(INFORMATION SUPPLIED)

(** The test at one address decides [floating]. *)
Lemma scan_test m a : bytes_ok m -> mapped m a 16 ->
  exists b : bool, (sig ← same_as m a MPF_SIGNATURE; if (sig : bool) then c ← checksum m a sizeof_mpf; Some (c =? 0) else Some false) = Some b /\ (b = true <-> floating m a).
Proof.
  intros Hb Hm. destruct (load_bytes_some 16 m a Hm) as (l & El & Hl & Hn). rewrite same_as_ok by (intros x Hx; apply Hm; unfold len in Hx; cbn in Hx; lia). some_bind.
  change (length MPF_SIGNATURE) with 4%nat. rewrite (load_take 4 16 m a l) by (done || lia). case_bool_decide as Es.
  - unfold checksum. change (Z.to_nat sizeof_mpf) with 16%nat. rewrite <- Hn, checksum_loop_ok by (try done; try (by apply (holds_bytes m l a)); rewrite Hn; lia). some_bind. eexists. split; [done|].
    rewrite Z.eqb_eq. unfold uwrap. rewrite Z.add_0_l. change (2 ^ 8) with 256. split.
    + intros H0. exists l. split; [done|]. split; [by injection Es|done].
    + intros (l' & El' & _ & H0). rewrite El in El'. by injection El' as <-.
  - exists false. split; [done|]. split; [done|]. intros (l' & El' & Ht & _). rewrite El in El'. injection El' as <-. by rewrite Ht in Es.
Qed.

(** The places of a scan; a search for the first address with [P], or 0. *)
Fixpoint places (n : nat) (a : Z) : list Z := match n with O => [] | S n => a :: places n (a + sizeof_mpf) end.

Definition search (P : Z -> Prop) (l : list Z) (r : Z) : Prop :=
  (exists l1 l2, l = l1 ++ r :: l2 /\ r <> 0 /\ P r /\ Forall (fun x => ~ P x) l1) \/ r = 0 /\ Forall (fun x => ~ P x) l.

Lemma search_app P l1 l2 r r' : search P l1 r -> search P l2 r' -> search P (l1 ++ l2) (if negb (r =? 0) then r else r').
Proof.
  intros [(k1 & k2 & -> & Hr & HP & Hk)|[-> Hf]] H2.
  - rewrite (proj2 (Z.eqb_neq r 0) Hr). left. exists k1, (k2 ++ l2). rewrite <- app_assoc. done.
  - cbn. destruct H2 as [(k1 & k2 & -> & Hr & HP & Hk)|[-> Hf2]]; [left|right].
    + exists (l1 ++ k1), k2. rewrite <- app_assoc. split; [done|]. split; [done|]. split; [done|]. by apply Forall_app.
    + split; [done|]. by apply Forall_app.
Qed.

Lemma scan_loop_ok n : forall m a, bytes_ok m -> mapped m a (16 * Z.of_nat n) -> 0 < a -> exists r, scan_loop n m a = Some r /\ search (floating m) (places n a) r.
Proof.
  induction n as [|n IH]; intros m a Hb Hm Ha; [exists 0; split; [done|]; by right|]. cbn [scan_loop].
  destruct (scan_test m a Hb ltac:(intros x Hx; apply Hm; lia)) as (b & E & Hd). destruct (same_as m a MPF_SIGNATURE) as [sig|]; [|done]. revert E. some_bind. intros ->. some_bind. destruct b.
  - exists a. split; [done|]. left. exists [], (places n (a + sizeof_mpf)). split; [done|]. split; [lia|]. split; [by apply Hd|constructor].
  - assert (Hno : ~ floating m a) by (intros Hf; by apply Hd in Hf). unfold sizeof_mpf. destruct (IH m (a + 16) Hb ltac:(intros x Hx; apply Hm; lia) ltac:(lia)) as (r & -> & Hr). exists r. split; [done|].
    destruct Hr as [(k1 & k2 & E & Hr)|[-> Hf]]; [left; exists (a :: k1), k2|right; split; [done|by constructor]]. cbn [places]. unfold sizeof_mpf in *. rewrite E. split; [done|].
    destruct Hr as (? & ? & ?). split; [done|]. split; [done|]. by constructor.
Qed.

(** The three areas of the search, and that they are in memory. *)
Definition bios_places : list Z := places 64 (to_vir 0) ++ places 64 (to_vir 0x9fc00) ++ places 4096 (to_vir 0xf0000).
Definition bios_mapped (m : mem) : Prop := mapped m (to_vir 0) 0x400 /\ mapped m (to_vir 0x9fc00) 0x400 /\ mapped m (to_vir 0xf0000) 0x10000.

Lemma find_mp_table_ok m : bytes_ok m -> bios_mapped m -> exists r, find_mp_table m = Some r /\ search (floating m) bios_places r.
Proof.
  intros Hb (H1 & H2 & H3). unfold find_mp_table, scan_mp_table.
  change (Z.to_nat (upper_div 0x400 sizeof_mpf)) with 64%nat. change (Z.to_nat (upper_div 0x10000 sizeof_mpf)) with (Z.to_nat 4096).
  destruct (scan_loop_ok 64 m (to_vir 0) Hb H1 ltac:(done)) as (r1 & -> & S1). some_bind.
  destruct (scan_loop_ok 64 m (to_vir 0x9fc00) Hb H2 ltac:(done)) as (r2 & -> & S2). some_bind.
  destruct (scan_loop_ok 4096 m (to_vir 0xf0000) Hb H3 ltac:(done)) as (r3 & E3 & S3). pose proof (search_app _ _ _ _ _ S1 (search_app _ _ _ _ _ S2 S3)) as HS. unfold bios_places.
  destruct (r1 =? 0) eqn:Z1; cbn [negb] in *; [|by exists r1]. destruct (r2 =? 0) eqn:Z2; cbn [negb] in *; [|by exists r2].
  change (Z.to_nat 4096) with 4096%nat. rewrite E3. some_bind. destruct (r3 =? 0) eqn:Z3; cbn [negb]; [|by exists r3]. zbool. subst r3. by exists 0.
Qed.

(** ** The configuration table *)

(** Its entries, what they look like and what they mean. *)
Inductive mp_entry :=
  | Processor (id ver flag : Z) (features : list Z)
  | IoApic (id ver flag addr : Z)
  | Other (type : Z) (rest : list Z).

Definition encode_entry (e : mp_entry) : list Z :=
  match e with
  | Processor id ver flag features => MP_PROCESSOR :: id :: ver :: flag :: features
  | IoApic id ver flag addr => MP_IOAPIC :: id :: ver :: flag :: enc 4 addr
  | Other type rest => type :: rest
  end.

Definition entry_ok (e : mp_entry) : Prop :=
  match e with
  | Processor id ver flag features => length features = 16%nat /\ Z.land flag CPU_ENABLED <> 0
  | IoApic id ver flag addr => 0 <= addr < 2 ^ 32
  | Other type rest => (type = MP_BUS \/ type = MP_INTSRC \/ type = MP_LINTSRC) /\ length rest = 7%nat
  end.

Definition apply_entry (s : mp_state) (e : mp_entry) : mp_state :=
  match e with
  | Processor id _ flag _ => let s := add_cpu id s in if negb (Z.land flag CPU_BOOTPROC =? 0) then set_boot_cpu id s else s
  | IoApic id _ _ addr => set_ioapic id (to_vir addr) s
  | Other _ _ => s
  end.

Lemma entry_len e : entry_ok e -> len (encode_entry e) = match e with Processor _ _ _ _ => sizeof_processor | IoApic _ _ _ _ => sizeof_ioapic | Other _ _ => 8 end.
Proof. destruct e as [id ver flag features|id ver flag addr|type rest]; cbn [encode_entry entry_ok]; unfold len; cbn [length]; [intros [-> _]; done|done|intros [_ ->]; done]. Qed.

(End INFORMATION SUPPLIED)
(INFORMATION SUPPLIED)

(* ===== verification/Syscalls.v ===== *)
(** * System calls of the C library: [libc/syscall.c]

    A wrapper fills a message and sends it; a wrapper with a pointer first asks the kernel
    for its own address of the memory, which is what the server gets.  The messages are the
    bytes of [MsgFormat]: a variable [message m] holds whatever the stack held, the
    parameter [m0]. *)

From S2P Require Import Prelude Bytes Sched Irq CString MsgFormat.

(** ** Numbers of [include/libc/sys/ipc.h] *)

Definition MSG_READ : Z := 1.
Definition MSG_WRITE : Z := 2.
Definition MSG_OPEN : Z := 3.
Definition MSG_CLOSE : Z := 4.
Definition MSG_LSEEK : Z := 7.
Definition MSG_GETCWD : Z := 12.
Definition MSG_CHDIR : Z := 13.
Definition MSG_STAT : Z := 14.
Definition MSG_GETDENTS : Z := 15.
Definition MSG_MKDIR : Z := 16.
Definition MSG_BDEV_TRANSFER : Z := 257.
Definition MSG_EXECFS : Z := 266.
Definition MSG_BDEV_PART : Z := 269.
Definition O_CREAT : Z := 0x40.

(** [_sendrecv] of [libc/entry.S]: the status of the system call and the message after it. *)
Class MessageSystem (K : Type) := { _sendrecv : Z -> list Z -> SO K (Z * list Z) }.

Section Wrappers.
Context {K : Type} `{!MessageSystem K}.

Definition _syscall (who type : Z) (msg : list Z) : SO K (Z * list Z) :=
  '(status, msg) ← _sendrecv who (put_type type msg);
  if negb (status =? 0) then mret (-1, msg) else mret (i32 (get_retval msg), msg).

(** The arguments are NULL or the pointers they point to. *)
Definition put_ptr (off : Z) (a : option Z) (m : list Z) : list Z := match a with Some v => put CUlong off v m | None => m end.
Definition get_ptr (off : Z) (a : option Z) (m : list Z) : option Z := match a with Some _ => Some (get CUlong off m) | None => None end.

(End INFORMATION SUPPLIED)

In the entries above, restate word for word the lines between the one holding "(** The three" and the one holding "Definition bios_mapped (m", inclusive, and nothing besides.

* [SOLUTION]:
(** The three areas of the search, and that they are in memory. *)
Definition bios_places : list Z := places 64 (to_vir 0) ++ places 64 (to_vir 0x9fc00) ++ places 4096 (to_vir 0xf0000).
Definition bios_mapped (m : mem) : Prop := mapped m (to_vir 0) 0x400 /\ mapped m (to_vir 0x9fc00) 0x400 /\ mapped m (to_vir 0xf0000) 0x10000.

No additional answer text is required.